Faster Command Line Tools in Golang?

Having read the post faster command line tools in nim by Euan Torano1, I wanted to see how Go would compare. I am no golang expert, but have used it in production on a couple of reasonably sized projects, and have recently been enjoying it as a language for creating small terminal applications.

Replicating the functionality in go was pleasant but I’d hoped for better performance.

The task is to take a csv file, a column number to sum by and another to sum, and to return the label and total of the largest value. The following is the original description, with a 40Mb ngram file from Google Books serving as a test.

It’s a common programming task: Take a data file with fields separated by a delimiter (comma, tab, etc), and run a mathematical calculation involving several of the fields. Often these programs are one-time use scripts, other times they have longer shelf life. Speed is of course appreciated when the program is used more than a few times on large files.

The specific exercise we’ll explore starts with files having keys in one field, integer values in another. The task is to sum the values for each key and print the key with the largest sum.
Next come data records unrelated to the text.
(* ===== verification/Ring.v ===== *)
(** * Ring buffers

    The buffers of the terminal layer and of the serial drivers are arrays with a head and
    a tail counter of 32 bits that run freely; the position of a byte is its
    counter modulo the size.  The operations here are the statements the drivers share; they
    implement a bounded queue, also when the counters wrap around. *)
From S2P Require Import Prelude.
Open Scope Z_scope.

Module Ring.

Record ring := Ring { buf : bytes; head : Z; tail : Z }.

(** [tail - head] *)
Definition used (r : ring) : Z := u32 (tail r - head r).

(** [buf[tail % size] = b; tail++] *)
Definition push (size : Z) (r : ring) (b : Z) : option ring :=
  l ← setZ (buf r) (tail r mod size) b;
  Some (Ring l (head r) (u32 (tail r + 1))).

(** [b = buf[head % size]; head++] *)
Definition pop (size : Z) (r : ring) : option (Z * ring) :=
  b ← getZ (buf r) (head r mod size);
  Some (b, Ring (buf r) (u32 (head r + 1)) (tail r)).

(** A loop of pushes. *)
Fixpoint push_all (size : Z) (r : ring) (l : bytes) : option ring :=
  match l with [] => Some r | b :: l' => r ← push size r b; push_all size r l' end.

(** ** The queue a ring buffer stands for *)
Definition at_ (size : Z) (r : ring) (i : Z) : Z := default 0 (getZ (buf r) ((head r + i) mod size)).
Definition contents (size : Z) (r : ring) : bytes := (fun k : nat => at_ size r (Z.of_nat k)) <$> seq 0 (Z.to_nat (used r)).

Record ring_ok (size : Z) (r : ring) : Prop := {
  ok_length : lenZ (buf r) = size;
  ok_size : 0 < size < 4294967296;
  ok_divides : (size | 4294967296);
  ok_head : is_u32 (head r);
  ok_tail : is_u32 (tail r);
  ok_used : used r <= size
}.

Lemma used_range r : 0 <= used r < 4294967296.
Proof. apply u32_range. Qed.

Lemma length_contents size r : lenZ (contents size r) = used r.
Proof. unfold lenZ, contents. rewrite length_fmap, length_seq. pose proof (used_range r). lia. Qed.

(** A counter that wraps around designates the same place. *)
Lemma mod_u32 size z : 0 < size -> (size | 4294967296) -> u32 z mod size = z mod size.
Proof.
  intros Hs [k Hk]. unfold u32. rewrite (Z.div_mod z 4294967296) at 2 by lia. rewrite Hk at 2.
  rewrite Z.add_comm, (Z.mul_comm (k * size)), Z.mul_assoc, Z_mod_plus_full by lia. done.
Qed.

Lemma tail_mod size r : ring_ok size r -> tail r mod size = (head r + used r) mod size.
Proof.
  intros [_ Hs Hd Hh Ht Hu]. rewrite <- (mod_u32 size (head r + used r)) by (done || lia). f_equal.
  unfold used, u32, is_u32 in *. rewrite Zplus_mod_idemp_r. replace (head r + (tail r - head r)) with (tail r) by lia.
  by rewrite Z.mod_small.
Qed.

Lemma used_push r l : is_u32 (head r) -> is_u32 (tail r) -> used r < 4294967295 ->
  used (Ring l (head r) (u32 (tail r + 1))) = used r + 1.
Proof.
  unfold used, is_u32, u32. cbn. intros Hh Ht Hu. rewrite Zminus_mod_idemp_l.
  replace (tail r + 1 - head r) with (tail r - head r + 1) by lia. rewrite <- Zplus_mod_idemp_l. apply Z.mod_small.
  pose proof (Z.mod_pos_bound (tail r - head r) 4294967296 ltac:(lia)). lia.
Qed.

Lemma used_pop r l : used r <> 0 -> used (Ring l (u32 (head r + 1)) (tail r)) = used r - 1.
Proof.
  unfold used, u32. cbn. intros Hu. rewrite Zminus_mod_idemp_r.
  replace (tail r - (head r + 1)) with (tail r - head r - 1) by lia. rewrite <- Zminus_mod_idemp_l. apply Z.mod_small.
  pose proof (Z.mod_pos_bound (tail r - head r) 4294967296 ltac:(lia)). lia.
Qed.

Lemma index_neq size h i j : 0 < size -> 0 <= i < size -> 0 <= j < size -> i <> j -> (h + i) mod size <> (h + j) mod size.
Proof.
  intros Hs Hi Hj Hne E. apply Hne.
  assert ((i - j) mod size = 0) as E0.
  { replace (i - j) with ((h + i) - (h + j)) by lia. rewrite Zminus_mod, E, Z.sub_diag. by apply Z.mod_0_l; lia. }
  apply Z.mod_divide in E0 as [k Hk]; [|lia]. destruct (Z.lt_trichotomy k 0) as [?|[->|?]]; nia.
Qed.

Lemma at_insert size r b i : ring_ok size r -> used r < size -> 0 <= i <= used r ->
  at_ size (Ring (<[Z.to_nat (tail r mod size) := b]> (buf r)) (head r) (u32 (tail r + 1))) i =
    if i =? used r then b else at_ size r i.
Proof.
  intros Hok Hu Hi. pose proof Hok as [Hl [Hs _] _ _ _ _]. pose proof (used_range r).
  pose proof (Z.mod_pos_bound (head r + i) size Hs). unfold at_, getZ. cbn [buf head].
  rewrite (proj2 (Z.ltb_ge _ 0)), (tail_mod size r Hok) by lia. destruct (Z.eqb_spec i (used r)) as [->|Hne].
  - rewrite list_lookup_insert_eq; [done|]. unfold lenZ in Hl. lia.
  - rewrite list_lookup_insert_ne; [done|]. pose proof (index_neq size (head r) (used r) i).
    pose proof (Z.mod_pos_bound (head r + used r) size Hs). lia.
Qed.

(** Adding to a buffer that is not full adds at the end. *)
Lemma push_spec size r b : ring_ok size r -> used r < size ->
  exists r', push size r b = Some r' /\ ring_ok size r' /\ contents size r' = contents size r ++ [b] /\ head r' = head r.
Proof.
  intros Hok Hu. pose proof Hok as [Hl Hs Hd Hh Ht _]. pose proof (used_range r) as Hr.
  pose proof (Z.mod_pos_bound (tail r) size ltac:(lia)) as Hm.
  unfold push. rewrite setZ_Some by (rewrite Hl; done). cbn [mbind option_bind].
  pose proof (used_push r (<[Z.to_nat (tail r mod size) := b]> (buf r)) Hh Ht ltac:(lia)) as Hup.
  eexists. split; [done|]. split; [|split; [|done]].
  - split; cbn [buf head tail]; [by rewrite lenZ_insert|done..|apply u32_range|lia].
  - unfold contents. rewrite Hup, Z2Nat.inj_add, seq_app, fmap_app by lia. f_equal.
    + apply list_fmap_ext. intros k x [Hx1 Hx2]%lookup_seq. cbn in Hx1. subst x. rewrite at_insert by (done || lia).
      by rewrite (proj2 (Z.eqb_neq _ _)) by lia.
    + change (Z.to_nat 1) with 1%nat. cbn [seq fmap list_fmap Nat.add]. rewrite Z2Nat.id, at_insert, Z.eqb_refl by (done || lia). done.
Qed.

Lemma at_pop size r i l : ring_ok size r -> at_ size (Ring (buf r) (u32 (head r + 1)) l) i = at_ size r (i + 1).
Proof.
  intros [_ Hs Hd _ _ _]. unfold at_. cbn [buf head]. do 2 f_equal.
  rewrite <- Zplus_mod_idemp_l, mod_u32, Zplus_mod_idemp_l by (done || lia). f_equal. lia.
Qed.

(** Removing from a buffer that is not empty removes the oldest byte. *)
Lemma pop_spec size r b l : ring_ok size r -> contents size r = b :: l ->
  exists r', pop size r = Some (b, r') /\ ring_ok size r' /\ contents size r' = l /\ tail r' = tail r.
Proof.
  intros Hok Hc. pose proof Hok as [Hl Hs Hd Hh Ht Hu]. pose proof (used_range r) as Hr.
  pose proof (length_contents size r) as Hlen. rewrite Hc in Hlen. unfold lenZ in Hlen. cbn [length] in Hlen.
  pose proof (used_pop r (buf r) ltac:(lia)) as Hup.
  pose proof (Z.mod_pos_bound (head r) size ltac:(lia)) as Hm.
  destruct (getZ_is_Some (buf r) (head r mod size)) as [x Hx]; [lia|].
  unfold contents in Hc. replace (Z.to_nat (used r)) with (S (Z.to_nat (used r - 1))) in Hc by lia.
  cbn [seq] in Hc. rewrite fmap_cons in Hc. injection Hc as Hb Hrest. unfold at_ in Hb. rewrite Z.add_0_r, Hx in Hb. cbn in Hb. subst x.
  unfold pop. rewrite Hx. cbn [mbind option_bind]. eexists. split; [done|]. split; [|split; [|done]].
  - split; cbn [buf head tail]; [done..|apply u32_range|done|lia].
  - unfold contents. rewrite Hup, <- Hrest, <- fmap_S_seq, <- list_fmap_compose. apply list_fmap_ext.
    intros k x _. rewrite at_pop by done. cbn. f_equal. lia.
Qed.

(** The buffer is empty exactly when the counters agree. *)
Lemma empty_iff size r : ring_ok size r -> contents size r = [] <-> head r = tail r.
Proof.
  intros [_ _ _ Hh Ht _]. pose proof (length_contents size r) as Hl. unfold used, u32, is_u32, lenZ in *. split.
  - intros E. rewrite E in Hl. cbn in Hl. dlia.
  - intros E. rewrite E, Z.sub_diag in Hl. change (0 mod 4294967296) with 0 in Hl. destruct (contents size r); [done|].
    cbn in Hl. lia.
Qed.

Lemma push_all_spec size l : forall r, ring_ok size r -> used r + lenZ l <= size ->
  exists r', push_all size r l = Some r' /\ ring_ok size r' /\ contents size r' = contents size r ++ l /\ head r' = head r.
Proof.
  induction l as [|b l IH]; intros r Hok Hu; cbn [push_all].
  - exists r. by rewrite app_nil_r.
  - unfold lenZ in *. cbn [length] in Hu. destruct (push_spec size r b Hok) as (r1 & -> & Hok1 & Hc1 & Hh1); [lia|].
    cbn [mbind option_bind]. pose proof (length_contents size r1) as Hl1. pose proof (length_contents size r) as Hl.
    rewrite Hc1, lenZ_app in Hl1. change (lenZ [b]) with 1 in Hl1.
    destruct (IH r1 Hok1) as (r2 & -> & Hok2 & Hc2 & Hh2); [lia|]. exists r2. split; [done|]. split; [done|].
    rewrite Hc2, Hc1, <- app_assoc, Hh2. done.
Qed.

End Ring.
With the first field as key, second field as value, the key with the max sum is B, with a total of 13.

Fields are delimited by a TAB, and there may be any number of fields on a line. The file name and field numbers of the key and value are passed as command line arguments.

Let’s start by looking at the original python script:

#!/usr/bin/env python

import argparse
import fileinput
import collections

def main():
    parser = argparse.ArgumentParser(description='Sum a column.')
    parser.add_argument('file', type=open)
    parser.add_argument('key_field_index', type=int)
    parser.add_argument('value_field_index', type=int)

    args = parser.parse_args()
    delim = '\t'

    max_field_index = max(args.key_field_index, args.value_field_index)
    sum_by_key = collections.Counter()

    for line in args.file:
        fields = line.rstrip('\n').split(delim)
        if max_field_index < len(fields):
            sum_by_key[fields[args.key_field_index]] += int(fields[args.value_field_index])

    max_entry = sum_by_key.most_common(1)
    if len(max_entry) == 0:
        print 'No entries'
    else:
        print 'max_key:', max_entry[0][0], 'sum:', max_entry[0][1]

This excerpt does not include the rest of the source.